The most effective mission statements are neither exaggerations nor overtly financially motivated. The best are genuine, genuinely seeking to help a consumer solve a problem.
Differentiate products and services
What makes your products or services unique? What makes them special?
Do they come in different flavors and colors?
Or to say it more bluntly…why should consumers even care your company exists at all?
If your company isn’t distinct and unique from your competitors, there’s no way you can achieve the success you want.
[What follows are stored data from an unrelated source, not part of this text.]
(** One call of [next] on an iterator that has given [k] items. *)
Lemma next_at {A} (names : list string) (values : list (list A)) (k : nat)
    (row : list A) :
  values !! k = Some row →
  SALib.next {| SALib.index := Z.of_nat k - 1; SALib.names := names;
                SALib.values := values |}
  = (if decide (length names ≤ length row)
     then SALib.Return (sample_map names row)
     else SALib.Raised SALib.IndexError,
     {| SALib.index := Z.of_nat (S k) - 1; SALib.names := names;
        SALib.values := values |}).
Proof.
  intros Hrow. unfold SALib.next. cbn [SALib.index SALib.values SALib.names].
  apply lookup_lt_Some in Hrow as Hk.
  rewrite (proj2 (Z.leb_gt _ _)) by lia.
  replace (Z.of_nat k - 1 + 1)%Z with (Z.of_nat k) by lia.
  replace (Z.of_nat (S k) - 1)%Z with (Z.of_nat k) by lia.
  assert (Hp : py_index
                 (SALib.values {| SALib.index := Z.of_nat k; SALib.names := names;
                                  SALib.values := values |})
                 (SALib.index {| SALib.index := Z.of_nat k; SALib.names := names;
                                 SALib.values := values |}) = Some row).
  { cbn. by rewrite py_index_nat. }
  f_equal. case_decide as Hlen.
  - rewrite (fill_enough _ _ _ _ _ Hp) by (cbn; lia).
    rewrite drop_0. unfold sample_map. by rewrite foldl_insert_sample.
  - apply (fill_short _ _ _ _ _ Hp); [lia|cbn; lia].
Qed.

(** X22: one step of the sample iterator.  After [k] calls, with a
    [k]-th row that has a value for every name, the next call returns the
    map from each name to the value at its place in that row (the last
    place, for a name that occurs twice).  A row that is too short makes
    the call raise [IndexError], and the iterator has moved on all the
    same: the row is skipped, not tried again.  After the last row every
    call raises [StopIteration] and leaves the iterator as it is. *)
Theorem SALibSamples_next {A} (names : list string) (values : list (list A))
    (k : nat) :
  (∀ row, values !! k = Some row → length names ≤ length row →
     ∃ m, SALib.next {| SALib.index := Z.of_nat k - 1; SALib.names := names;
                        SALib.values := values |}
          = (SALib.Return m,
             {| SALib.index := Z.of_nat (S k) - 1; SALib.names := names;
                SALib.values := values |})
          ∧ (∀ i n, names !! i = Some n → n ∉ drop (S i) names → m !! n = row !! i)
          ∧ (∀ n, n ∉ names → m !! n = None))
  ∧ (∀ row, values !! k = Some row → length row < length names →
       SALib.next {| SALib.index := Z.of_nat k - 1; SALib.names := names;
                     SALib.values := values |}
       = (SALib.Raised SALib.IndexError,
          {| SALib.index := Z.of_nat (S k) - 1; SALib.names := names;
             SALib.values := values |}))
  ∧ (length values ≤ k →
     SALib.next {| SALib.index := Z.of_nat k - 1; SALib.names := names;
                   SALib.values := values |}
     = (SALib.Raised SALib.StopIteration,
        {| SALib.index := Z.of_nat k - 1; SALib.names := names;
           SALib.values := values |})).
Proof.
  split; [|split].
  - intros row Hrow Hlen. exists (sample_map names row).
    rewrite (next_at _ _ _ _ Hrow), decide_True by done.
    split; [done|]. by apply sample_map_lookup.
  - intros row Hrow Hlen.
    rewrite (next_at _ _ _ _ Hrow), decide_False by lia. done.
  - intros Hk. unfold SALib.next. cbn [SALib.index SALib.values].
    by rewrite (proj2 (Z.leb_le _ _)) by lia.
Qed.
For example, if you’re a fruit vendor operating an absolutely adorable stall in a weekly farmer’s market, what makes buying your apples the best choice? Anyone visiting the farmer’s market will have a wide range of fruits to buy, so why should they buy yours instead?
What’s the hook?
Maybe it’s your sustainable farming practices, or perhaps it’s your commitment to non-GMO preservatives. Consumers won’t know this unless you tell them, so that’s where visual media come into the equation.
Include visual media
It’s a mistake to begin to make a company with a logo because there are bigger fish to fry in marketing. Undoubtedly, logos are mission-critical, but you can change a logo quickly, easily, and cheaply too.
Also, making a logo is only step one of 100. That’s not an exaggeration for a comical effect. You’ll really need about 100 visuals to execute a full marketing plan over the course of a year.
The essence of visual media is the emotional impact it communicates to consumers. A cool logo is one thing; 90 high-resolution, on-brand photographs for social media promotion is another entirely.
Create a brand voice
Creating a brand voice is by far the most challenging aspect of all. It sounds counter-intuitive because your company can’t speak for itself, but your consumers will perceive that it does.
The only way they can make those kinds of judgments is to “listen” to how your brand communicates messages, your voice.
You can’t add brand voice to the branding recipe until all other ingredients go into the pie.
It’s OK to toot your own horn in your brand voice because that’s what your advertising will essentially do.
If your product is a brand new type of ratchet wrench, you don’t want your voice to be overly empathetic and emotional. You’d like a brand voice with a “rugged” personality as your target market will likely be male automobile owners.
Businesses like auto manufacturers and insurance companies are fantastic at identifying which brand voices resonate most with different consumers.
At the end of the day, creating a brand should be a fun and exciting journey from start to finish, not stressful and challenging.